EXERCISE REQUIREMENTS: Please keep to the lines below from the one with "- intros bf s." through the one with "Section bloom_lemmas.", and restate them word for word, ends included.

Stored dataset items:
(** The tests of [parser_test.go]. *)
Example parse_precedence :
  @Parse ascii_tables "a OR b AND c"
  = Ok (Some (OrNode (TermNode "a") (AndNode (TermNode "b") (TermNode "c")))).
Proof. vm_compute. reflexivity. Qed.

Example parse_grouping :
  @Parse ascii_tables "(level:error OR level:warn) AND service:api"
  = Ok (Some (AndNode (OrNode (FieldNode "level" "error") (FieldNode "level" "warn"))
                      (FieldNode "service" "api"))).
Proof. vm_compute. reflexivity. Qed.

Example parse_malformed :
  @Parse ascii_tables "AND error" = Err (ErrMsg "unexpected operator").
Proof. vm_compute. reflexivity. Qed.

(** ** Lemmas *)

Section parser_lemmas.
Context `{GoUnicode}.

Lemma lookup_rest p : tokens p !! pos p = head (rest p).
Proof.
  unfold rest. rewrite <- (Nat.add_0_r (pos p)) at 1. rewrite <- lookup_drop.
  by destruct (drop (pos p) (tokens p)).
Qed.

Lemma peek_rest p : peek p = default "" (head (rest p)).
Proof.
  unfold peek. rewrite lookup_rest. case_decide; [|done].
  unfold rest. by rewrite drop_ge.
Qed.

Lemma consumed_rest p k t r :
  rest p = t :: r → consumed p k = k t (advance p 1).
Proof.
  intros Hr. unfold consumed, consume. rewrite lookup_rest, Hr. cbn.
  unfold advance. by rewrite Nat.add_1_r.
Qed.

Lemma rest_advance p k : rest (advance p k) = drop k (rest p).
Proof. unfold rest, advance. cbn. by rewrite drop_drop. Qed.

Lemma advance_advance p k k' : advance (advance p k) k' = advance p (k + k').
Proof. unfold advance. cbn. f_equal. lia. Qed.

Lemma rest_advance_app p ts r : rest p = ts ++ r → rest (advance p (length ts)) = r.
Proof. intros Hr. by rewrite rest_advance, Hr, drop_app_length. Qed.

Lemma peek_word p t : peek p = t → t ≠ "" → ∃ r, rest p = t :: r.
Proof. rewrite peek_rest. destruct (rest p) as [|x r]; cbn; [congruence|]. intros ->. eauto. Qed.
(* ===== verification/Bloom.v ===== *)
(** * Bloom sidecars ([internal/storage/bloom.go], [tokenizeEntry])

    The filter itself is the package [bits-and-blooms/bloom]; the class [Bloom]
    is its interface and [BloomLaws] what its documentation promises: no false
    negatives, and a serialised filter reads back. *)

From Stdlib Require Import QArith_base.
From S2P Require Import Prelude GoStrings Types Record Disk.
#[local] Open Scope Z_scope.

Class Bloom := {
  BloomFilter : Type;
  NewWithEstimates : Z → Q → BloomFilter;
  AddString : BloomFilter → string → BloomFilter;
  TestString : BloomFilter → string → bool;
  WriteTo : BloomFilter → list byte;
  ReadFrom : list byte → option BloomFilter;
}.

Class BloomLaws `{Bloom} : Prop := {
  TestString_added bf s : TestString (AddString bf s) s = true;
  TestString_mono bf s t : TestString bf s = true → TestString (AddString bf t) s = true;
  ReadFrom_WriteTo bf : ReadFrom (WriteTo bf) = Some bf;
}.

(** [strings.TrimSuffix]. *)
Definition TrimSuffix (s suffix : string) : string :=
  let n := (String.length s - String.length suffix)%nat in
  if bool_decide (String.length suffix ≤ String.length s)%nat
     && bool_decide (String.substring n (String.length suffix) s = suffix)
  then String.substring 0 n s else s.

Section bloom.
Context `{GoUnicode} `{Bloom}.

(** [BuildBloom]. *)
Definition BuildBloom (tokens : list string) (expectedN : Z) : BloomFilter :=
  let expectedN := if expectedN <? 100 then 100 else expectedN in
  foldl (λ bf tok, AddString bf (ToLower tok)) (NewWithEstimates expectedN (1 # 100)) tokens.

(** [BloomPath]. *)
Definition BloomPath (segPath : string) : string := TrimSuffix segPath ".seg" +:+ ".bloom".

(** [WriteBloom]: write to a temporary file, sync, rename; on any error the
    temporary file is removed. *)
Definition WriteBloom (path : string) (bf : BloomFilter) : IO (result ()) :=
  let tmp := path +:+ ".tmp" in
  r ← os_Create tmp;
  match r with
  | Err e => mret (Err (ErrWrap "create bloom tmp" e))
  | Ok f =>
    '(f, r) ← file_Write f (WriteTo bf);
    match r with
    | Err e => _ ← file_Close f; _ ← os_Remove tmp; mret (Err (ErrWrap "write bloom" e))
    | Ok _ =>
      r ← file_Sync f;
      match r with
      | Err e => _ ← file_Close f; _ ← os_Remove tmp; mret (Err (ErrWrap "sync bloom" e))
      | Ok _ =>
        _ ← file_Close f;
        r ← os_Rename tmp path;
        match r with
        | Err e => _ ← os_Remove tmp; mret (Err (ErrWrap "rename bloom" e))
        | Ok _ => mret (Ok ())
        end
      end
    end
  end.

(** [ReadBloom]. *)
Definition ReadBloom (path : string) : IO (result BloomFilter) :=
  r ← os_Open path;
  mret match r with
       | Err e => Err (ErrWrap "open bloom" e)
       | Ok rd =>
         match rd_end rd with
         | Some e => Err (ErrWrap "read bloom" e)
         | None =>
           match ReadFrom (rd_bytes rd) with
           | Some bf => Ok bf
           | None => Err (ErrWrap "read bloom" io_ErrUnexpectedEOF)
           end
         end
       end.

(** [tokenizeEntry]: the message tokens, then level, service and namespace. *)
Definition tokenizeEntry (e : LogEntry) : list string :=
  nonempty_pieces (ToLower (Message e))
  ++ [ToLower (Level e); ToLower (Service e); ToLower (Namespace e)].

(** The tokens of a segment, and the filter [rotate] and [mergeRun] build. *)
Definition segment_tokens (es : list LogEntry) : list string := es ≫= tokenizeEntry.
Definition segment_bloom (es : list LogEntry) : BloomFilter :=
  BuildBloom (segment_tokens es) (len (segment_tokens es)).

(** ** Specification: a filter that covers a list of entries *)
Definition covers (bf : BloomFilter) (es : list LogEntry) : Prop :=
  ∀ e tok, e ∈ es → tok ∈ tokenizeEntry e → TestString bf (ToLower tok) = true.
End bloom.

(** An exact set as a filter: it has the laws, and shows what a filter without
    false positives answers. *)
Definition exact_bloom : Bloom :=
  {| BloomFilter := gset string;
     NewWithEstimates _ _ := ∅;
     AddString bf s := {[s]} ∪ bf;
     TestString bf s := bool_decide (s ∈ bf);
     WriteTo bf := bits_of_pos (encode bf);
     ReadFrom data := decode (pos_of_bits data) |}.

Lemma exact_bloom_laws : @BloomLaws exact_bloom.
Proof.
  constructor; cbn.
  - intros bf s. apply bool_decide_true. set_solver.
  - intros bf s t Hs%bool_decide_eq_true. apply bool_decide_true. set_solver.
  - intros bf. by rewrite pos_of_bits_of_pos, decode_encode.
Qed.

(** ** Lemmas *)

Section bloom_lemmas.
Context `{GoUnicodeLaws} `{BloomLaws}.

Lemma add_all_mono toks bf s :
  TestString bf s = true →
  TestString (foldl (λ bf tok, AddString bf (ToLower tok)) bf toks) s = true.
Proof.
  revert bf. induction toks as [|t toks IH]; intros bf Hs; cbn; [done|].
  apply IH. by apply TestString_mono.
Qed.

Lemma BuildBloom_test toks n tok :
  tok ∈ toks → TestString (BuildBloom toks n) (ToLower tok) = true.
Proof.
  unfold BuildBloom. generalize (NewWithEstimates (if n <? 100 then 100 else n) (1 # 100)).
  induction toks as [|t toks IH]; intros bf Hin; [set_solver|]. cbn.
  apply elem_of_cons in Hin as [->|Hin]; [|by apply IH].
  apply add_all_mono, TestString_added.
Qed.

Lemma segment_bloom_covers es : covers (segment_bloom es) es.
Proof.
  intros e tok He Ht. apply BuildBloom_test. apply list_elem_of_bind. eauto.
Qed.

Lemma covers_message bf es e tok :
  covers bf es → e ∈ es → tok ∈ nonempty_pieces (ToLower (Message e)) → TestString bf tok = true.
Proof.
  intros Hc He Ht. rewrite <- (alnum_ToLower tok) by (by apply nonempty_pieces_alnum in Ht as [_ ?]).
  apply (Hc e); [done|]. unfold tokenizeEntry. set_solver.
Qed.

Lemma covers_attribute bf es e s :
  covers bf es → e ∈ es → s ∈ [Level e; Service e; Namespace e] →
  TestString bf (ToLower s) = true.
Proof.
  intros Hc He Hs. rewrite <- ToLower_idem. apply (Hc e); [done|].
  unfold tokenizeEntry. set_solver.
Qed.

(** A sidecar written without faults reads back, and only it and the temporary
    name are touched. *)
Lemma WriteBloom_done d path bf :
  no_faults d →
  WriteBloom path bf d =
    (Ok (), mkDisk (<[path := WriteTo bf]> (delete (path +:+ ".tmp") (files d))) (sched d)).
Proof.
  intros Hn. unfold WriteBloom, os_Create. io.
  unfold file_Write. io. rewrite lookup_insert_eq. cbn [default]. unfold id.
  change (write_at [] 0 (WriteTo bf)) with (write_at [] (length (@nil byte)) (WriteTo bf)).
  rewrite write_at_end. cbn [app]. unfold file_Sync, file_Close, os_Rename. io.
  rewrite insert_insert_eq, lookup_insert_eq. io. by rewrite delete_insert_eq.
Qed.

Lemma ReadBloom_done d path bf :
  no_faults d → files d !! path = Some (WriteTo bf) → ReadBloom path d = (Ok bf, d).
Proof.
  intros Hn Hf. unfold ReadBloom, os_Open. io. rewrite Hf. io. by rewrite ReadFrom_WriteTo.
Qed.
End bloom_lemmas.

SOLUTION TO THIS TASK:
  - intros bf s. apply bool_decide_true. set_solver.
  - intros bf s t Hs%bool_decide_eq_true. apply bool_decide_true. set_solver.
  - intros bf. by rewrite pos_of_bits_of_pos, decode_encode.
Qed.

(** ** Lemmas *)

Section bloom_lemmas.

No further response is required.